Just 12 weeks ago, Razor Group, also raised 5 million euros (about $5.9 million) in initial financing.
The new round, the report stated, comes with equity financing and a credit line, with 10 million euros (about $11.9 million) coming from existing investors, led by Sweden’s Redalpine, and another 15 million euros (about $17.8 million) from debt financing through Claret Capital.
The money will be used mostly to take over profitable Amazon companies, with growth forecasts having increased “significantly” with the new financing, according to Co-Founder Tushar Ahluwalia, per the report.
The company’s portfolio could grow from two to eight stores by the end of the year, the report stated, and Ahluwalia said the company is “aiming for 30 stores” next year.

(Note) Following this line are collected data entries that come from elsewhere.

(* src/src/managed_runtime.go:81-105 compiledProviderFactoriesWithAuth *)
Definition codex_factory : FactoryFuncs (Cfg := Config) :=
  mkFactory (Descriptor.mk Codex "OpenAI Codex" [CapabilityChat; CapabilityResponses; CapabilityEmbeddings]
      [Descriptor.AuthDeviceCode; Descriptor.AuthAPIKey] true
      [field_ "api_key" Descriptor.ConfigString true; field_ "allowed_models" Descriptor.ConfigStrings false;
       field_ "account_cooldown_seconds" Descriptor.ConfigInteger false;
       field_ "chatgpt_base_url" Descriptor.ConfigString false] 1)
    (Some validateRuntimeConfig)
    (Some (λ n c, Built (new_instance Codex n (Capabilities (codex_of (Clone c)))
                           (elems (cx_AllowedModels (pr_Codex (cfg_Providers c))))) None))
    (Some validateBuiltProvider).

(* src/src/managed_runtime.go:106-132 compiledProviderFactoriesWithAuth *)
Definition kilo_factory : FactoryFuncs (Cfg := Config) :=
  mkFactory (Descriptor.mk Provider.Kilo "Kilo Gateway" [CapabilityChat; CapabilityResponses]
      [Descriptor.AuthAnonymous; Descriptor.AuthAPIKey] false
      [field_ "allow_anonymous" Descriptor.ConfigBoolean false; field_ "api_key" Descriptor.ConfigString true;
       field_ "organization_id" Descriptor.ConfigString true; field_ "base_url" Descriptor.ConfigString false;
       field_ "allowed_models" Descriptor.ConfigStrings false] 1)
    (Some validateRuntimeConfig)
    (Some (λ n c,
       match baseURL url_Parse url_String (kilo_env_of (Clone c)) with
       | Err _ => BuildFailed
       | Ok _ => Built (new_instance Provider.Kilo n [CapabilityChat; CapabilityResponses]
                          (elems (kp_AllowedModels (pr_Kilo (cfg_Providers c))))) None
       end))
    (Some validateBuiltProvider).

(* src/src/managed_runtime.go compiledProviderFactoriesWithAuth *)
Definition compiledProviderFactories : list (FactoryFuncs (Cfg := Config)) :=
  [copilot_factory; codex_factory; kilo_factory].

(** ** The manager of the daemon *)

Context (configFingerprint : Config → option string) (clock : nat → Time).

(* src/src/managed_runtime.go providerDrainTimeout *)
Definition providerDrainTimeout (c : Config) : Duration :=
  let seconds := ProxyContext (cfg_Timeouts c) in
  wrap_i64 ((if (seconds <=? 0)%Z then 30 else seconds) * Second).

Fixpoint register_all (l : list (FactoryFuncs (Cfg := Config))) (m : Manager (Cfg := Config))
    : Manager * result unit error :=
  match l with
  | [] => (m, Ok tt)
  | f :: l =>
    match RegisterFactory clock (Some f) m with
    | (m, Ok _) => register_all l m
    | (m, Err e) => (m, Err e)
    end
  end.

(** [publish] is the snapshot manager, [sample] what the instances' [Health] answers. *)
(* src/src/managed_runtime.go newProviderManagerWithAuth *)
(* src/src/managed_runtime.go newProviderManager *)
Definition newProviderManager (publish : list instance → option Z) (sample : nat → Provider.Health) (c : Config)
    : result (Manager (Cfg := Config)) error :=
  let? m := NewManager true (Some ∅) (Some (EventBus.NewEventBus 256)) (mkOptions (providerDrainTimeout c) (5 * Second)) in
  let '(m, r) := register_all compiledProviderFactories m in
  let? _ := r in
  let '(m, r) := run configFingerprint clock false (OpReconcile (desiredProviders c)) publish sample m in
  let? _ := r in Ok m.

(** ** Handlers *)

(** A handler that serves from a leased snapshot; the deferred [Release] runs however
    it ends. *)
(* src/src/managed_runtime.go managedProxyHandler *)
(* src/src/managed_runtime.go managedAnthropicHandler *)
(* src/src/managed_runtime.go managedModelsHandler *)
Definition managed_handler {S A} (acquire : option S) (unavailable : A) (serve : S → go_outcome A)
    : go_outcome A * bool :=
  match acquire with
  | None => (Returns unavailable, false)
  | Some snapshot => (serve snapshot, true)
  end.

Definition status_document (status : string) (more : list (string * json)) : json :=
  obj (("status", JStr status) :: more).

Definition of_status (s : ProviderStatus) : json :=
  obj [("id", JStr (Descriptor.d_ID (st_Descriptor s))); ("name", JStr (Descriptor.d_Name (st_Descriptor s)));
       ("authenticated", JBool (Authenticated (HealthRegistry.hr_Health (st_Health s))));
       ("can_refresh", JBool (CanRefresh (HealthRegistry.hr_Health (st_Health s))));
       ("capabilities", JArr (JStr <$> st_EffectiveCapabilities s))].

Definition is_authenticated (s : ProviderStatus) : bool := Authenticated (HealthRegistry.hr_Health (st_Health s)).

(* src/src/managed_runtime.go writeManagedReadiness *)
Definition writeManagedReadiness (statuses : list ProviderStatus) : Z * json :=
  match statuses with
  | [] => (StatusServiceUnavailable, status_document "not_ready" [("reason", JStr "no providers registered")])
  | _ =>
    let ready := length (List.filter is_authenticated statuses) in
    let counts := [("ready_providers", of_int (Z.of_nat ready)); ("total_providers", of_int (Z.of_nat (length statuses)))] in
    if (ready =? 0)%nat then (StatusServiceUnavailable, status_document "not_ready" counts)
    else (StatusOK, status_document "ready" counts)
  end.

(* src/src/managed_runtime.go writeManagedProviderHealth *)
Definition writeManagedProviderHealth (statuses : list ProviderStatus) : Z * json :=
  (StatusOK, status_document "ok" [("providers", JArr (of_status <$> statuses))]).

(** The umbrella document of the current snapshot, [None] when no snapshot can be leased;
    [readiness] and [metrics] are those of [Routing] as JSON. *)
(* src/src/managed_runtime.go writeManagedUmbrellaDiagnostics *)
Definition writeManagedUmbrellaDiagnostics (umbrella : option (json * json)) : Z * json :=
  match umbrella with
  | None => (StatusServiceUnavailable, status_document "unavailable" [])
  | Some (readiness, metrics) =>
    (StatusOK, status_document "ok" [("virtual_models", readiness); ("metrics", metrics)])
  end.

Definition TrimSuffix_slash (path : string) : string :=
  if HasPrefix (str_rev path) "/" then str_rev (str_drop 1 (str_rev path)) else path.

(* src/src/managed_runtime.go managedHealthHandler *)
Definition managedHealthHandler (unix : Z) (umbrella : option (json * json)) (sample : nat → Provider.Health)
    (urlPath : string) (m : Manager (Cfg := Config)) : Manager (Cfg := Config) * (Z * json) :=
  let path := TrimSuffix_slash urlPath in
  if String.eqb path "/health"
  then (m, (StatusOK, status_document "ok" [("service", JStr "ya-router"); ("timestamp", of_int unix)]))
  else if String.eqb path "/health/umbrella" then (m, writeManagedUmbrellaDiagnostics umbrella)
  else
    let m := RefreshHealth clock sample m in
    let enabled := List.filter st_Enabled (ProviderManager.List m) in
    (m, if String.eqb path "/health/ready" then writeManagedReadiness enabled
        else if String.eqb path "/health/providers" then writeManagedProviderHealth enabled
        else (StatusOK, status_document "ok" [])).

Razor is operating in a market full of companies working in fundraising, like Thrasio and Heroes, among others looking for Amazon dealers that want to sell their businesses. However, Ahluwalia said he doesn’t think any consolidation will be quick, the report stated.

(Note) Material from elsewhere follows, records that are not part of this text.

(* ===== verification/AuthSession.v ===== *)
(** * Authentication sessions of the control plane

    [src/src/auth_session_runtime.go]: the worker of an authentication operation.  It runs
    a device flow ([Credentials]) or looks for a stored key, writes the credentials to the
    secret store ([Secrets]), changes the configuration with a compare-and-swap
    ([State.Apply]), reconciles the providers ([ManagedRuntime.desiredProviders]) and puts
    the configuration back when they cannot be. *)

From S2P Require Import Prelude GoStd Provider Config State Operation ProviderManager Writers GoJson.
From S2P Require Import Failover Accounts CopilotBackend Secrets Jwt Credentials ManagedRuntime.

(** ** The changes of the configuration *)

Definition set_parts (f : Providers → Providers) (c : Config) : Config :=
  mkConfig (Port c) (ConfigVersion c) (EnablePprof c) (cfg_Logging c) (cfg_Routing c) (f (cfg_Providers c)) (cfg_Timeouts c).

(* src/src/auth_session_runtime.go:121-123 applyCodexDeviceAuthSession *)
(* src/src/auth_session_runtime.go applyCodexAPIKeyAuthSession *)
Definition enable_codex (mode : string) : Config → Config := set_parts (λ p,
  let c := pr_Codex p in let a := cx_Auth c in
  mkProviders (pr_Copilot p)
    (mkCodexProvider true
       (mkCodexAuth mode (xa_APIKey a) (xa_APIKeyRef a) (xa_AccessToken a) (xa_AccessTokenRef a) (xa_RefreshToken a)
          (xa_RefreshTokenRef a) (xa_ExpiresAt a) (xa_AccountID a))
       (cx_Accounts c) (cx_AccountCooldownSeconds c) (cx_AllowedModels c) (cx_ChatGPTBaseURL c))
    (pr_Kilo p)).

(* src/src/auth_session_runtime.go applyCopilotDeviceAuthSession *)
Definition enable_copilot : Config → Config := set_parts (λ p,
  let c := pr_Copilot p in let a := cp_Auth c in
  mkProviders
    (mkCopilotProvider true
       (mkCopilotAuth "device_code" (ca_GitHubToken a) (ca_GitHubTokenRef a) (ca_CopilotToken a) (ca_CopilotTokenRef a)
          (ca_ExpiresAt a) (ca_RefreshIn a))
       (cp_Accounts c) (cp_AccountCooldownSeconds c) (cp_AllowedModels c))
    (pr_Codex p) (pr_Kilo p)).

(* src/src/auth_session_runtime.go applyKiloAuthSession *)
Definition enable_kilo (method : string) : Config → Config := set_parts (λ p,
  let k := pr_Kilo p in
  mkProviders (pr_Copilot p) (pr_Codex p)
    (mkKiloProvider true (String.eqb method "anonymous") (kp_APIKey k) (kp_APIKeyRef k) (kp_OrganizationID k)
       (kp_OrganizationIDRef k) (kp_BaseURL k) (kp_AllowedModels k))).

Section session.
Context `{StateCodec} `{SecretCodec} (sha_json : fingerprint_input → string) (parse : string → option json).

Inductive session_error :=
| NotActive | ApplyFailed (e : State.error) | RestoreFailed (e : State.error) | ReconcileFailed.

(** The instants and the points where the two writes of the state stop. *)
Record apply_world := mkApplyWorld {
  aw_stop1 : option stop_point; aw_now1 : Time; aw_stop2 : option stop_point; aw_now2 : Time;
}.

(** [manager] is [None] when no state is active, [reconcile] is [None] without a reloader;
    the four sessions have the same text and differ in the change. *)
(* src/src/auth_session_runtime.go applyCodexDeviceAuthSession *)
Definition apply_session (change : Config → Config) (w : apply_world) (actor : string)
    (reconcile : option (list (DesiredProvider (Cfg := Config)) → bool)) (manager : option State.Manager)
    : option State.Manager * option session_error :=
  match manager with
  | None => (None, Some NotActive)
  | Some m =>
    let snapshot := currentSnapshot m in
    let next := change (Clone (Desired snapshot)) in
    match Apply (aw_stop1 w) (aw_now1 w) (Revision snapshot) (Some next) (Some next) actor false m with
    | (m, Err e) => (Some m, Some (ApplyFailed e))
    | (m, Ok applied) =>
      match reconcile with
      | None => (Some m, None)
      | Some reconcile =>
        if reconcile (desiredProviders sha_json (Effective applied)) then (Some m, None)
        else
          match Apply (aw_stop2 w) (aw_now2 w) (Revision applied) (Some (Desired snapshot))
                  (Some (Effective snapshot)) actor false m with
          | (m, Err e) => (Some m, Some (RestoreFailed e))
          | (m, Ok _) => (Some m, Some ReconcileFailed)
          end
      end
    end
  end.

(** ** The worker *)

Record session_state := mkSession {
  ss_manager : option State.Manager; ss_secrets : option MemoryStore; ss_audit : list AuditEvent;
}.

(** What a session meets: the two device flows, the reporter's answers, the writes of the
    secret store and of the state. *)
Record session_world := mkSessionWorld {
  sw_device : http_answer; sw_reported : bool; sw_polls : nat → http_answer; sw_cancelled : nat → bool;
  sw_copilot_exchange : string → http_answer; sw_codex_exchange : string → string → http_answer; sw_unix : Z;
  sw_now1 : Time; sw_fault1 : option write_error; sw_now2 : Time; sw_fault2 : option write_error;
  sw_progress : bool; sw_apply : apply_world;
  sw_reconcile : option (list (DesiredProvider (Cfg := Config)) → bool);
}.

(* src/src/auth_session_runtime.go authSessionRunner.hasCredential *)
Definition hasCredential (slot : string) (s : session_state) : bool :=
  let stored :=
    match ss_secrets s ≫= store_Resolve slot with
    | Some (value, _) => negb (String.eqb (TrimSpace value) "") | None => false end in
  stored ||
  match ss_manager s with
  | None => false
  | Some m =>
    let config := Effective (currentSnapshot m) in
    if String.eqb slot "codex/api_key"
    then negb (String.eqb (TrimSpace (xa_APIKey (cx_Auth (pr_Codex (cfg_Providers config))))) "")
    else negb (String.eqb (TrimSpace (kp_APIKey (pr_Kilo (cfg_Providers config)))) "")
  end.

(** The result of the worker: a document or a failure. *)
Definition session_result : Type := result (gmap string string) Failure.

Definition finish (change : Config → Config) (w : session_world) (owner providerID method : string)
    (s : session_state) : session_state * session_result :=
  let '(manager, e) := apply_session change (sw_apply w) owner (sw_reconcile w) (ss_manager s) in
  (mkSession manager (ss_secrets s) (ss_audit s),
   match e with
   | Some _ => Err (NewFailure "provider_reconcile_failed" "The provider configuration could not be published." true)
   | None => Ok {["provider_id" := providerID; "auth_method" := method; "runtime_published" := "true"]}
   end).

(** Two secrets, one after the other; the first stays when the second cannot be written. *)
(* src/src/auth_session_runtime.go:40-51 authSessionRunner.run *)
Definition store_two (w : session_world) (owner name slot1 value1 slot2 value2 : string) (s : session_state)
    : session_state * option Failure :=
  match ss_secrets s with
  | None => (s, Some (NewFailure "secret_store_unavailable" "The credential store is unavailable." true))
  | Some secrets =>
    let failed := Some (NewFailure "credential_store_failed" ("The " +:+ name +:+ " credentials could not be stored.") true) in
    match Set_ (sw_now1 w) (sw_fault1 w) owner slot1 value1 secrets with
    | (secrets, events, Err _) => (mkSession (ss_manager s) (Some secrets) (ss_audit s ++ events), failed)
    | (secrets, events, Ok _) =>
      match Set_ (sw_now2 w) (sw_fault2 w) owner slot2 value2 secrets with
      | (secrets, events', r) =>
        (mkSession (ss_manager s) (Some secrets) (ss_audit s ++ events ++ events'),
         match r with Ok _ => None | Err _ => failed end)
      end
    end
  end.

(* src/src/auth_session_runtime.go:33-56 authSessionRunner.run *)
Definition run_copilot (w : session_world) (owner method : string) (s : session_state) : session_state * session_result :=
  match Copilot.runCopilotDeviceFlow parse (sw_device w) (sw_reported w) (sw_polls w) (sw_cancelled w) (sw_copilot_exchange w) with
  | Err _ => (s, Err (NewFailure "device_auth_failed" "The Copilot device authentication did not complete." true))
  | Ok (github, token) =>
    match store_two w owner "Copilot" "copilot/github_token" github "copilot/token" (Copilot.ct_Token token) s with
    | (s, Some failure) => (s, Err failure)
    | (s, None) => finish enable_copilot w owner Provider.Copilot method s
    end
  end.

(* src/src/auth_session_runtime.go:57-80 authSessionRunner.run *)
Definition run_codex_device (w : session_world) (owner method : string) (s : session_state) : session_state * session_result :=
  match Codex.runCodexDeviceFlow parse (sw_device w) (sw_reported w) (sw_polls w) (sw_cancelled w) (sw_codex_exchange w) (sw_unix w) with
  | Err _ => (s, Err (NewFailure "device_auth_failed" "The Codex device authentication did not complete." true))
  | Ok credentials =>
    match store_two w owner "Codex" "codex/access_token" (Codex.dc_AccessToken credentials)
            "codex/refresh_token" (Codex.dc_RefreshToken credentials) s with
    | (s, Some failure) => (s, Err failure)
    | (s, None) => finish (enable_codex "chatgpt") w owner Provider.Codex method s
    end
  end.

(* src/src/auth_session_runtime.go:81-91 authSessionRunner.run *)
Definition run_codex_key (w : session_world) (owner method : string) (s : session_state) : session_state * session_result :=
  if negb (hasCredential "codex/api_key" s)
  then (s, Err (NewFailure "credential_required" 
      "Set an OpenAI API key through the write-only secret route before starting this session." false))
  else finish (enable_codex "api_key") w owner Provider.Codex method s.

(* src/src/auth_session_runtime.go:96-113 authSessionRunner.run *)
Definition run_kilo (w : session_world) (owner method : string) (s : session_state) : session_state * session_result :=
  if negb (String.eqb method "anonymous") && negb (String.eqb method "api_key")
  then (s, Err (NewFailure "unsupported_auth_method" "The authentication method is not supported." false))
  else if negb (sw_progress w)
  then (s, Err (NewFailure "operation_progress_failed" "The authentication operation could not be updated." true))
  else if String.eqb method "api_key" && negb (hasCredential "kilo/api_key" s)
  then (s, Err (NewFailure "credential_required" 
      "Set a Kilo API key through the write-only secret route before starting this session." false))
  else finish (enable_kilo method) w owner Provider.Kilo method s.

“The European Amazon market is highly fragmented with many thousands of dealers per marketplace,” he said, according to the report. “In addition, the FBA [Fulfillment by Amazon] model is still relatively young in Europe, and the market for exits is not strongly developed yet.”
Thrasio, according to PYMNTS, has worked on boosting its Amazon-centric business model, which Co-Founder and CEO Joshua Silberstein said is part of the “fundamentally changing” market. PYMNTS reported that Thrasio’s particular strength comes from the onboarding and optimization of Amazon businesses, with the company claiming a $260 million Series C round led by global investor Advent International.
Silberstein said the company evaluates potential targets for acquisitions by looking at what it believes a customer would be enthusiastic about receiving and opening in the mail. Constant, quick delivery is important, too, with the delivery needing to be “clear and simple.”